If they fail to advance, and Paul George departs as a free agent this summer, will the Thunder entertain trades for Westbrook in order to rebuild? It may be better to trade him before he can leave Oklahoma City without a return of draft picks and young players. 

It is surprising that a player who has averaged a triple-double each of the last two seasons could be viewed as self-absorbed and unable to elevate his teammates. But that is the story that is building now around Westbrook as he approaches age 30. The NBA has become a ball-movement league, and isolation play is turning into a dead end. Can he adapt his game in order to contend for championships?

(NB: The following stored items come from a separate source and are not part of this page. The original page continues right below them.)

(** * Fingerprint OPC UA interface: service dispatch and deferred completion

    A shallow embedding of [fp_opcua_server.py] (the dispatch layer),
    [fp_mockup_system.py] (the simulated backend) and [fp_echo_system.py]
    (the echo backend), with the properties the specification states about
    them and further properties read off the code. *)

From Stdlib Require Import ZArith QArith Ascii String List Bool Lia.
From stdpp Require Import base tactics option list gmap strings.

Local Open Scope string_scope.
Local Open Scope list_scope.

(** ** Python string primitives (ASCII names)

    Service names and backend method names are identifiers; they are
    modelled as strings of 8-bit characters, and the case predicates and
    mappings are those of the ASCII letters.  On characters of the ASCII
    range they are the ones of Python's [str]; outside of it they are not
    ([str] follows the Unicode database there), and what is proved of names
    is proved of ASCII names.  [Unicode], further down, has the name
    transforms over code points. *)

Module PyStr.

Definition isupper (c : ascii) : bool :=
  (65 <=? nat_of_ascii c)%nat && (nat_of_ascii c <=? 90)%nat.

Definition islower (c : ascii) : bool :=
  (97 <=? nat_of_ascii c)%nat && (nat_of_ascii c <=? 122)%nat.

(** [c.lower()] and [c.upper()] on one character. *)
Definition lower (c : ascii) : ascii :=
  if isupper c then ascii_of_nat (nat_of_ascii c + 32) else c.

Definition upper (c : ascii) : ascii :=
  if islower c then ascii_of_nat (nat_of_ascii c - 32) else c.

Fixpoint str_map (f : ascii -> ascii) (s : string) : string :=
  match s with
  | EmptyString => EmptyString
  | String c s' => String (f c) (str_map f s')
  end.

Definition str_lower : string -> string := str_map lower.

Fixpoint str_forall (p : ascii -> bool) (s : string) : bool :=
  match s with
  | EmptyString => true
  | String c s' => p c && str_forall p s'
  end.

(** [sep.join(parts)] *)
Fixpoint join (sep : string) (parts : list string) : string :=
  match parts with
  | [] => ""
  | [p] => p
  | p :: ps => p +:+ sep +:+ join sep ps
  end.

(** [s.lstrip(ch)] for a one-character argument. *)
Fixpoint lstrip (ch : ascii) (s : string) : string :=
  match s with
  | EmptyString => EmptyString
  | String c s' => if Ascii.eqb c ch then lstrip ch s' else s
  end.

(** [s.split(sep)] for a one-character separator: empty parts are kept and
    the empty string splits into one empty part. *)
Fixpoint split (sep : ascii) (s : string) : list string :=
  match s with
  | EmptyString => [""]
  | String c s' =>
      if Ascii.eqb c sep then "" :: split sep s'
      else match split sep s' with
           | p :: ps => String c p :: ps
           | [] => [String c ""]
           end
  end.

(** [s.capitalize()]: first character upper-cased, the rest lower-cased. *)
Definition capitalize (s : string) : string :=
  match s with
  | EmptyString => EmptyString
  | String c s' => String (upper c) (str_lower s')
  end.

(** [sub in s] for strings: substring test. *)
Fixpoint is_prefix (p s : string) : bool :=
  match p, s with
  | EmptyString, _ => true
  | String a p', String b s' => Ascii.eqb a b && is_prefix p' s'
  | String _ _, EmptyString => false
  end.

Fixpoint is_substring (sub s : string) : bool :=
  is_prefix sub s ||
  match s with
  | EmptyString => false
  | String _ s' => is_substring sub s'
  end.

(** [s.rjust(width, fill)] *)
Definition rjust (width : nat) (fill : ascii) (s : string) : string :=
  string_of_list_ascii (repeat fill (width - String.length s)) +:+ s.

End PyStr.

(** ** Name transforms of [fp_opcua_server.py] *)

(** [''.join(['_' + c.lower() if c.isupper() else c for c in s]).lstrip('_')] *)
Definition camel_to_snake (s : string) : string :=
  PyStr.lstrip "_"
    (PyStr.join ""
       (map (fun c : ascii =>
               if PyStr.isupper c then String "_" (String (PyStr.lower c) "")
               else String c "")
            (list_ascii_of_string s))).

(** [''.join(part.capitalize() for part in s.split('_'))] *)
Definition snake_to_camel (s : string) : string :=
  PyStr.join "" (map PyStr.capitalize (PyStr.split "_" s)).

(** A word of a word-boundary-capitalized name: one uppercase letter followed
    by lowercase letters. *)
Definition camel_word (w : string) : bool :=
  match w with
  | EmptyString => false
  | String c w' => PyStr.isupper c && PyStr.str_forall PyStr.islower w'
  end.

(** The names of the protocol's convention: non-empty concatenations of such
    words. *)
Definition camel_name_of (ws : list string) : string := PyStr.join "" ws.

(** The backend's convention: the lower-cased words separated by underscores. *)
Definition snake_name_of (ws : list string) : string :=
  PyStr.join "_" (map PyStr.str_lower ws).

(** ** The name transforms on Unicode strings

    Python's [str] is a sequence of code points, and [isupper], [lower] and
    [capitalize] follow the Unicode Character Database.  [Unicode] has the two
    transforms over code points, with the casing of the ASCII range and of
    a few other code points; on ASCII names they are the transforms above
    (see [Unicode.camel_to_snake_ascii] and [Unicode.snake_to_camel_ascii]
    below). *)

Module Unicode.

(** What the database says about a code point: [c.isupper()],
    [c.islower()], and the full lower-case and title-case mappings, which
    may have more than one code point. *)
Record casing : Type := mkCasing {
  is_upper : bool;
  is_lower : bool;
  to_lower : list N;
  to_title : list N
}.

(** An excerpt of the database: the ASCII range, and
    U+00DF (sharp s), U+01C4, U+01C5, U+01C6 (the letter DZ with caron in
    upper, title and lower case) and U+2102 (double-struck capital C).
    The excerpt says nothing about any other code point. *)
Definition casing_of (c : N) : option casing :=
  if (c <? 128)%N then
    let upper := ((65 <=? c) && (c <=? 90))%N in
    let lower := ((97 <=? c) && (c <=? 122))%N in
    Some (mkCasing upper lower
            [if upper then (c + 32)%N else c]
            [if lower then (c - 32)%N else c])
  else if (c =? 223)%N then Some (mkCasing false true [223%N] [83%N; 115%N])
  else if (c =? 452)%N then Some (mkCasing true false [454%N] [453%N])
  else if (c =? 453)%N then Some (mkCasing false false [454%N] [453%N])
  else if (c =? 454)%N then Some (mkCasing false true [454%N] [453%N])
  else if (c =? 8450)%N then Some (mkCasing true false [8450%N] [8450%N])
  else None.

(** The code point of the underscore. *)
Definition underscore : N := 95.

(** [s.lstrip(ch)] for a one-character argument. *)
Fixpoint lstrip (ch : N) (s : list N) : list N :=
  match s with
  | [] => []
  | c :: s' => if (c =? ch)%N then lstrip ch s' else s
  end.

(** [s.split(sep)] for a one-character separator. *)
Fixpoint split (sep : N) (s : list N) : list (list N) :=
  match s with
  | [] => [[]]
  | c :: s' =>
      if (c =? sep)%N then [] :: split sep s'
      else match split sep s' with
           | p :: ps => (c :: p) :: ps
           | [] => [[c]]
           end
  end.

(** [s.lower()], code point by code point (no code point of the excerpt
    has a lower-case mapping that depends on its neighbours). *)
Definition str_lower (s : list N) : option (list N) :=
  parts ← mapM (fun c => ci ← casing_of c; Some (to_lower ci)) s;
  Some (concat parts).

(** [s.capitalize()]: the first code point in title case, the rest in lower
    case. *)
Definition capitalize (s : list N) : option (list N) :=
  match s with
  | [] => Some []
  | c :: s' =>
      ci ← casing_of c;
      rest ← str_lower s';
      Some (to_title ci ++ rest)
  end.

(** [''.join(['_' + c.lower() if c.isupper() else c for c in s]).lstrip('_')] *)
Definition camel_to_snake (s : list N) : option (list N) :=
  parts ← mapM (fun c =>
                  ci ← casing_of c;
                  Some (if is_upper ci then underscore :: to_lower ci else [c]))
               s;
  Some (lstrip underscore (concat parts)).

(** [''.join(part.capitalize() for part in s.split('_'))] *)
Definition snake_to_camel (s : list N) : option (list N) :=
  parts ← mapM capitalize (split underscore s);
  Some (concat parts).

(** One uppercase letter followed by lowercase letters. *)
Definition camel_word (w : list N) : bool :=
  match w with
  | [] => false
  | c :: w' =>
      from_option is_upper false (casing_of c)
      && forallb (fun c' => from_option is_lower false (casing_of c')) w'
  end.

(** The code points of a string of 8-bit characters. *)
Definition of_string (s : string) : list N :=
  map N_of_ascii (list_ascii_of_string s).

End Unicode.

(** The characters of the ASCII range. *)
Definition is_ascii (c : ascii) : bool := (nat_of_ascii c <? 128)%nat.

Definition ascii_name (s : string) : bool := PyStr.str_forall is_ascii s.

(** ** Device status enumerations

    [RunState], [ResultState], [ErrorType] and [FpStatus] are imported by the
    backends from [fp_tcp_interface_definitions]. *)

(** Modelled from the spec: the run-state enumeration of
    [fp_tcp_interface_definitions] (READY, ACQUIRING, COMMAND_RUNNING, ERROR),
    with the member names the backends use; [RUN_STATE_OTHER] stands for any
    further member. *)
Inductive RunState : Type :=
| SYSTEM_READY
| ACQUIRING_IMAGE
| COMMAND_RUNNING
| SYSTEM_ERROR
| RUN_STATE_OTHER (code : Z).

(** Modelled from the spec: the result-state enumeration of
    [fp_tcp_interface_definitions]. *)
Inductive ResultState : Type :=
| RESULT_UNDEFINED
| RESULT_READY
| RESULT_STATE_OTHER (code : Z).

(** Modelled from the spec: the error-kind enumeration of
    [fp_tcp_interface_definitions]. *)
Inductive ErrorType : Type :=
| NO_ERROR
| ID_DUPLICATE_FOUND
| FP_DUPLICATE_FOUND
| ERROR_TYPE_OTHER (code : Z).

#[global] Instance RunState_eq_dec : EqDecision RunState.
Proof. solve_decision. Defined.
#[global] Instance ResultState_eq_dec : EqDecision ResultState.
Proof. solve_decision. Defined.
#[global] Instance ErrorType_eq_dec : EqDecision ErrorType.
Proof. solve_decision. Defined.

(** ** Python values, dictionaries and exceptions *)

(** The values that cross the service interface; the members of the status
    enumerations travel as themselves. *)
#[warnings="-register-all"]
Inductive value : Type :=
| VNone
| VBool (b : bool)
| VInt (z : Z)
| VFloat (q : Q)
| VStr (s : string)
| VList (l : list value)
| VRunState (r : RunState)
| VResultState (r : ResultState)
| VErrorType (e : ErrorType).

(** A [dict] with string keys keeps its insertion order. *)
Definition pydict (A : Type) : Type := list (string * A).
Definition dict : Type := pydict value.

Fixpoint dict_get {A} (k : string) (d : pydict A) : option A :=
  match d with
  | [] => None
  | (k', v) :: d' => if String.eqb k k' then Some v else dict_get k d'
  end.

(** [d[k] = v]: an existing key keeps its position. *)
Fixpoint dict_set {A} (k : string) (v : A) (d : pydict A) : pydict A :=
  match d with
  | [] => [(k, v)]
  | (k', v') :: d' =>
      if String.eqb k k' then (k, v) :: d' else (k', v') :: dict_set k v d'
  end.

(** [d.update(other)] with the entries of [other] as keyword arguments. *)
Definition dict_update (d other : dict) : dict :=
  fold_left (fun acc kv => dict_set (fst kv) (snd kv) acc) other d.

Definition dict_keys {A} (d : pydict A) : list string := map fst d.

(** [l.append(x)] extends the list object in place and evaluates to [None]. *)
Definition list_append (l : list value) (x : value) : list value * value :=
  (l ++ [x], VNone).

(** [str(None)] *)
Definition str_None (v : value) : string :=
  match v with VNone => "None" | _ => "" end.

(** What a backend method hands back: a [dict] of named result fields, or
    some other object (for instance a coroutine that was not awaited). *)
Inductive pyret : Type :=
| RetDict (d : dict)
| RetObject.

Inductive exn : Type :=
| KeyError (key : string)
| TypeError (what : string)
| AttributeError (name : string)
| UaError (what : string)
| Raised (what : string).   (* any other [Exception] of a backend *)

Inductive result (A : Type) : Type :=
| Ok (a : A)
| Exc (e : exn).
Arguments Ok {A} a.
Arguments Exc {A} e.

(** ** The status register *)

(** Modelled from the spec: the status register [FpStatus] of
    [fp_tcp_interface_definitions], DeviceStatus = (run_state, result_state,
    error_kind, current_command). *)
Record FpStatus : Type := mkFpStatus {
  run_state : RunState;
  result_state : ResultState;
  error_type : ErrorType;
  current_command : string
}.

(** Modelled from the spec: [FpStatus.update(run, result, error, command)]
    sets the four fields. *)
Definition FpStatus_update (r : RunState) (q : ResultState) (e : ErrorType)
    (cmd : string) (_ : FpStatus) : FpStatus :=
  mkFpStatus r q e cmd.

Andrew Bogut announces NBA retirement.While returning home to Australia this week to sign a two-year contract with the Sydney Kings, Bogut insisted he was finished with the NBA. “This is the greatest coup in the history of the NBL,” said Kings coach Andrew Gaze on behalf of Australia’s National Basketball League.

Bogut, 33, had played only 50 NBA games over the past two seasons with the Mavericks, Cavaliers and Lakers. Bad luck had set back the 2.16-meter center for much of his career. “I’ve played more years than anyone thought I would with the injury issues I’ve had,” Bogut told Fox Sports. “If I tweak my hamstring or hurt my quad or calf, that’s my conditioning’s fault. I’ve never had those types of injuries. When I do something, it’s a ‘car accident’ type injury – perfect angle, bone break.”

Bogut was the rare NBA player who combined toughness with skill. Few big men were better defenders, passers or decision-makers. After joining Milwaukee as the number 1 pick of the 2005 draft, Bogut was moved in 2012 to Golden State in an exchange for guard Monta Ellis. It was an unpopular trade at the time – the Golden State owner was booed by fans – but the departure of Ellis enabled the Warriors to remake themselves around the unique talents of Steph Curry, who had been sharing leadership of the team with Ellis. Along the way Bogut helped the Warriors to establish a defensive mentality as an important player on their 2014-15 championship team. 

The NBA trend toward small ball led to a lesser role for Bogut, who in 2016 was traded to Dallas so that the Warriors could create cap space to sign Kevin Durant. But Warriors fans will never forget his important role in the building of their dynasty. And he always had a sense of humor: 

An open discussion on marijuana.Matt Barnes, 38, who retired after winning an NBA championship with the Warriors last season, told Bleacher Report that he routinely smoked marijuana before games. “It wasn’t every single game, but in 15 years it was a lot,” Barnes said. “All my best games I was medicated.” 

Because it has been an illegal and controversial drug in the U.S., American politicians have prevented government agencies from studying marijuana’s long-term impact on the health of those who use it. Alcohol has long been the traditional means for athletes to relax after games, but Barnes insists that a majority of NBA players rely on marijuana – in part because it spares them of hangovers and other harmful side effects associated with alcohol.

“It relaxed me, it was something that allowed me to sleep easier, it was something that took pain away — because I’m not really big on alcohol or pain killers,” Barnes said in another interview this week. “It was something that just put me in a different area where I was able to relax and be at peace for a small part of my day.”

Not only has Adam Silver indicated that he is open-minded to learning more about marijuana and its potential role in the NBA, but the commissioner is also in favor of legalizing gambling on NBA games throughout the U.S. Altogether this could be a time of remarkable change for the NBA.